Every line in the data below from the one containing "(* ===== verification/CacheRuns.v ===== *)" down to the one containing "handlers, and sending", both included, must be retyped exactly; no other line is to appear.
*** RECORDS SHOWN
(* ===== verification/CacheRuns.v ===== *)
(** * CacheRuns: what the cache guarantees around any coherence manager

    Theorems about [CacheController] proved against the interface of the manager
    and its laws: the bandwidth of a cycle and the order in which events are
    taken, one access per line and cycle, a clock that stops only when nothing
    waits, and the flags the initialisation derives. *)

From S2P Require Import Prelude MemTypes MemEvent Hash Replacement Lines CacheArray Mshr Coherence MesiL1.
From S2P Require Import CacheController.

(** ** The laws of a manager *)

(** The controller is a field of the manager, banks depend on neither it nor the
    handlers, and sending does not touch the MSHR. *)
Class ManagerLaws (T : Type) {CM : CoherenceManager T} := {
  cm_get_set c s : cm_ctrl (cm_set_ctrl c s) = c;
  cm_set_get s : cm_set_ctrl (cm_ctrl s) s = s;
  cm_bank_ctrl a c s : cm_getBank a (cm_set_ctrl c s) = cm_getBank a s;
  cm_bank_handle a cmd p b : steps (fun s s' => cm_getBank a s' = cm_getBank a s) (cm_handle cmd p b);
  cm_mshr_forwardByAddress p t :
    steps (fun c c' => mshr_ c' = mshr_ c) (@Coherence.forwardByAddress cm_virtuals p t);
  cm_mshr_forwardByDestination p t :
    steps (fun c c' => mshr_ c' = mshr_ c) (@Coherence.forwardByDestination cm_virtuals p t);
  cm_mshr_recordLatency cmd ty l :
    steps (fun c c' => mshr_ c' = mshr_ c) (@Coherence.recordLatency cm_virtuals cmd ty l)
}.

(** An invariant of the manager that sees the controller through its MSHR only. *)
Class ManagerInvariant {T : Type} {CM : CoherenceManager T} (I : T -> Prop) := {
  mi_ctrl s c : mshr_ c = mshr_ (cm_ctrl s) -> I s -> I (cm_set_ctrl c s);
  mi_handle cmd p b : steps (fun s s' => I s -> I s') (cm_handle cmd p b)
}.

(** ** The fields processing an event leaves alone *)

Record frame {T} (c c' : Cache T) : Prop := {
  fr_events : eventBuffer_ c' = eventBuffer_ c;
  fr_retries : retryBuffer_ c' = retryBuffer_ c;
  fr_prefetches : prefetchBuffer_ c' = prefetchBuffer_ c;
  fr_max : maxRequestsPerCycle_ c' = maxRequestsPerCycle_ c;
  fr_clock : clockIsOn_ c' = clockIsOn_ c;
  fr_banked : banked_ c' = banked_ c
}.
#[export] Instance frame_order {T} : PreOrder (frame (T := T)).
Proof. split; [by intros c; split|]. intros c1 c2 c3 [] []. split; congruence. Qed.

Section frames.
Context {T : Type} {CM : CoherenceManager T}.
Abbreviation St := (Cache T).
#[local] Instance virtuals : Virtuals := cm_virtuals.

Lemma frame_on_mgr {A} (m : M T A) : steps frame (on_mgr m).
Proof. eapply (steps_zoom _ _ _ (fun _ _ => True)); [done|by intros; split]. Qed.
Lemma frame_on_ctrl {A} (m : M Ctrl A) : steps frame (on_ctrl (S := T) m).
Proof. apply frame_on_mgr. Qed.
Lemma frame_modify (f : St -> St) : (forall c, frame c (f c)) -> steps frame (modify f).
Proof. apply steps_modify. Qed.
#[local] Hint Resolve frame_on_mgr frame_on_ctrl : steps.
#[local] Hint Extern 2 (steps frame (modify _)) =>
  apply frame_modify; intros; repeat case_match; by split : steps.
******
*** RECORDS SHOWN
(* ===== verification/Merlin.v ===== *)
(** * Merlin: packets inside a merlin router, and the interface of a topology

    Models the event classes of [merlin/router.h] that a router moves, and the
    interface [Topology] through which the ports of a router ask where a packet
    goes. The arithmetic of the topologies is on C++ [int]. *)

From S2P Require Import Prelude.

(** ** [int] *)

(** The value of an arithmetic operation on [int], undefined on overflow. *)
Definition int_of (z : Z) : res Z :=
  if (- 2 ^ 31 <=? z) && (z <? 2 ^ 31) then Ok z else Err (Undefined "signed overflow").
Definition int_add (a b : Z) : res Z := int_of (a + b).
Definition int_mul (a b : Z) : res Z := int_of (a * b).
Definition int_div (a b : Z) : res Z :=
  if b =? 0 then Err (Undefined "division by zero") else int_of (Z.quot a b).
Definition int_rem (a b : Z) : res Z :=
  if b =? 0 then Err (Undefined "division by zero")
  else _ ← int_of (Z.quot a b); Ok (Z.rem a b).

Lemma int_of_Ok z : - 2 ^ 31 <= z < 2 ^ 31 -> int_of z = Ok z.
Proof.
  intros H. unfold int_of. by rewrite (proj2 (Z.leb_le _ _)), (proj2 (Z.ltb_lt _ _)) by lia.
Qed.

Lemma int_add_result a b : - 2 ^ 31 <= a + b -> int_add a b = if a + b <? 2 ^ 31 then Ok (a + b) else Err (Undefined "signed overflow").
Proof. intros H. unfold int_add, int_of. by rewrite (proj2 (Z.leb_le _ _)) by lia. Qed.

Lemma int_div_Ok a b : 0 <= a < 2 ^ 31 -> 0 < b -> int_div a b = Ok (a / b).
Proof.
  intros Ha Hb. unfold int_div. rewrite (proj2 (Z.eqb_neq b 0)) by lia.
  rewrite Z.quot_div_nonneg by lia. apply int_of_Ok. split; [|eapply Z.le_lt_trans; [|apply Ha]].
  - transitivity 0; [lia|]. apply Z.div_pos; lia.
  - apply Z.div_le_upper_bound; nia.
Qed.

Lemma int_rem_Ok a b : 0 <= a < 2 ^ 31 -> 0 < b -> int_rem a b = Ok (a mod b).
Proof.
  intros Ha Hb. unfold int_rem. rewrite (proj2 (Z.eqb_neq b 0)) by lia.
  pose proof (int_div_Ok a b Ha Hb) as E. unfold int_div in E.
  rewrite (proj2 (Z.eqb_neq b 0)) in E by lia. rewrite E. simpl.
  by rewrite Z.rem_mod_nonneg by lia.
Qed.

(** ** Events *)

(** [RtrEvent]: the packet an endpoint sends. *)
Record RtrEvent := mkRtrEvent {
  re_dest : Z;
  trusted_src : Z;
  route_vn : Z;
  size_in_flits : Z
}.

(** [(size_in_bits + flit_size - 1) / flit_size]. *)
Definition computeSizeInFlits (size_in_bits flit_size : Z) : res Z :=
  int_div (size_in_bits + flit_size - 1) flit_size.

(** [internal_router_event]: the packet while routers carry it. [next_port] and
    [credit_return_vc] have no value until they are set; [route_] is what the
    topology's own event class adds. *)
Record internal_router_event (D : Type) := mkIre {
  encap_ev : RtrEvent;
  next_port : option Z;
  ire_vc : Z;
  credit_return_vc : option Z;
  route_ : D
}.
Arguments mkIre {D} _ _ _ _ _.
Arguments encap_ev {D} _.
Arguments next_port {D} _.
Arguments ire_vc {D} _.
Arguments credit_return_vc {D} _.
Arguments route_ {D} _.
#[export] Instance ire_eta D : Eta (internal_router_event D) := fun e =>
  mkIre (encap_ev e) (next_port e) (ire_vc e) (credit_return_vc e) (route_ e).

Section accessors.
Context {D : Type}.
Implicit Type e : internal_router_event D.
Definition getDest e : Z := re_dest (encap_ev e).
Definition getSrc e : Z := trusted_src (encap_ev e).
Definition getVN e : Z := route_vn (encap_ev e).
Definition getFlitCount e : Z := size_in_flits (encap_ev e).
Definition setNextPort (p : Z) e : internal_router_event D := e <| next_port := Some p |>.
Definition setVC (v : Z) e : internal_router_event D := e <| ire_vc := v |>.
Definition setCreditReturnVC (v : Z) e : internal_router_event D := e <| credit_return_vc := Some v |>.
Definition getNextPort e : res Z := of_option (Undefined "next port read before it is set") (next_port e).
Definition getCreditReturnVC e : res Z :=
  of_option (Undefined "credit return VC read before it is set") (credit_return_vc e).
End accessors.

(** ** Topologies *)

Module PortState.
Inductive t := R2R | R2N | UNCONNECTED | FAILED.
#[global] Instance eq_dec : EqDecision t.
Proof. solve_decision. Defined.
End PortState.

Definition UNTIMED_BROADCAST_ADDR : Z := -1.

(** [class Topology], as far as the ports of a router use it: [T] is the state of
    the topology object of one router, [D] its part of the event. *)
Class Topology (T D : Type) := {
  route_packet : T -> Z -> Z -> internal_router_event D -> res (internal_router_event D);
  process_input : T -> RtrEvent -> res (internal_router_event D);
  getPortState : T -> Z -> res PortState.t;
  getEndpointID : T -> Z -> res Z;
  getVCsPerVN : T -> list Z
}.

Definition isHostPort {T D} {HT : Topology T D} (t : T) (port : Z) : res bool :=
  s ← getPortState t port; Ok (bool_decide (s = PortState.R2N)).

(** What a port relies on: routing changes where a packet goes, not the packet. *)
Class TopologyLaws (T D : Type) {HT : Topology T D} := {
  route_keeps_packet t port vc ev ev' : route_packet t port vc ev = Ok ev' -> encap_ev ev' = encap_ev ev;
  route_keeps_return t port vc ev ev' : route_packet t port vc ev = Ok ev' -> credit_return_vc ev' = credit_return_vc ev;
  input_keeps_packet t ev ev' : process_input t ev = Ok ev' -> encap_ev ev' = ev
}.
******
*** RECORDS SHOWN
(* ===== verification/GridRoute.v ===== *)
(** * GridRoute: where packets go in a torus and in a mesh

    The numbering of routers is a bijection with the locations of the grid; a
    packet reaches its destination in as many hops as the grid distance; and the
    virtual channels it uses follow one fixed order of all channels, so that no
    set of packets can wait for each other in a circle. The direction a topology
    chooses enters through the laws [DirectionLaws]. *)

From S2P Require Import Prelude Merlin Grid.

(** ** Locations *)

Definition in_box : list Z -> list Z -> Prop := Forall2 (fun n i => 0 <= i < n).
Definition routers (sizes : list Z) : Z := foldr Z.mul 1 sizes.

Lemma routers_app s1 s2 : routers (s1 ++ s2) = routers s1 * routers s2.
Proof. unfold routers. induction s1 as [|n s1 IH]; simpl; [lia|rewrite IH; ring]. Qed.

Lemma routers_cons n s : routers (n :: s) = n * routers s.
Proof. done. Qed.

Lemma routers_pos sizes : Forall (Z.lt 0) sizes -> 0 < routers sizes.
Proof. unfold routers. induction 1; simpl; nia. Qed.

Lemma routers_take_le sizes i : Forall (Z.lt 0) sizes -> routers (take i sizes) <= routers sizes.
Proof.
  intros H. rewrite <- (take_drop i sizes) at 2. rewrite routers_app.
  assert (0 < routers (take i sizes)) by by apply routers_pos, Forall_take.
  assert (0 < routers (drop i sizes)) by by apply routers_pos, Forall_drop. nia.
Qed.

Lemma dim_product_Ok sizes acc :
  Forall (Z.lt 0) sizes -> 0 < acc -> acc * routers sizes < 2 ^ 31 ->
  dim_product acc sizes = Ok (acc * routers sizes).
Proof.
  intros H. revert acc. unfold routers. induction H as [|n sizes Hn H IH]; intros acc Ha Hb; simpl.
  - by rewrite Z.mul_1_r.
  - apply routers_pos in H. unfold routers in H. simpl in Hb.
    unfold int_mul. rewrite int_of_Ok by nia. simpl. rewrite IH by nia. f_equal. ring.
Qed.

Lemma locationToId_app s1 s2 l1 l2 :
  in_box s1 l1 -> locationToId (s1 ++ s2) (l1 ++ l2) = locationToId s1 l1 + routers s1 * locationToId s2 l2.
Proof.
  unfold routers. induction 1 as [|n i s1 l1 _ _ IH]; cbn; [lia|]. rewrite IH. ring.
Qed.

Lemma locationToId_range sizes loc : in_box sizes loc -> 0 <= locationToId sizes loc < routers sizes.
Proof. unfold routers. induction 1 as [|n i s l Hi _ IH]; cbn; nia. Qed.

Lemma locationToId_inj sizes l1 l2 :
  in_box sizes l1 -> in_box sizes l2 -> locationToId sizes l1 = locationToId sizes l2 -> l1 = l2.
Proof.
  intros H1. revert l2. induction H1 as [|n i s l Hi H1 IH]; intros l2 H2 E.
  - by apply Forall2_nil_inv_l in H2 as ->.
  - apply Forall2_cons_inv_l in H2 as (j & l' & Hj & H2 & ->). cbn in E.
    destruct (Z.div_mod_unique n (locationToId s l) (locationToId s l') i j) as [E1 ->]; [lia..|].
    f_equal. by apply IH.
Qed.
******
YOUR SOLUTION ->
(* ===== verification/CacheRuns.v ===== *)
(** * CacheRuns: what the cache guarantees around any coherence manager

    Theorems about [CacheController] proved against the interface of the manager
    and its laws: the bandwidth of a cycle and the order in which events are
    taken, one access per line and cycle, a clock that stops only when nothing
    waits, and the flags the initialisation derives. *)

From S2P Require Import Prelude MemTypes MemEvent Hash Replacement Lines CacheArray Mshr Coherence MesiL1.
From S2P Require Import CacheController.

(** ** The laws of a manager *)

(** The controller is a field of the manager, banks depend on neither it nor the
    handlers, and sending does not touch the MSHR. *)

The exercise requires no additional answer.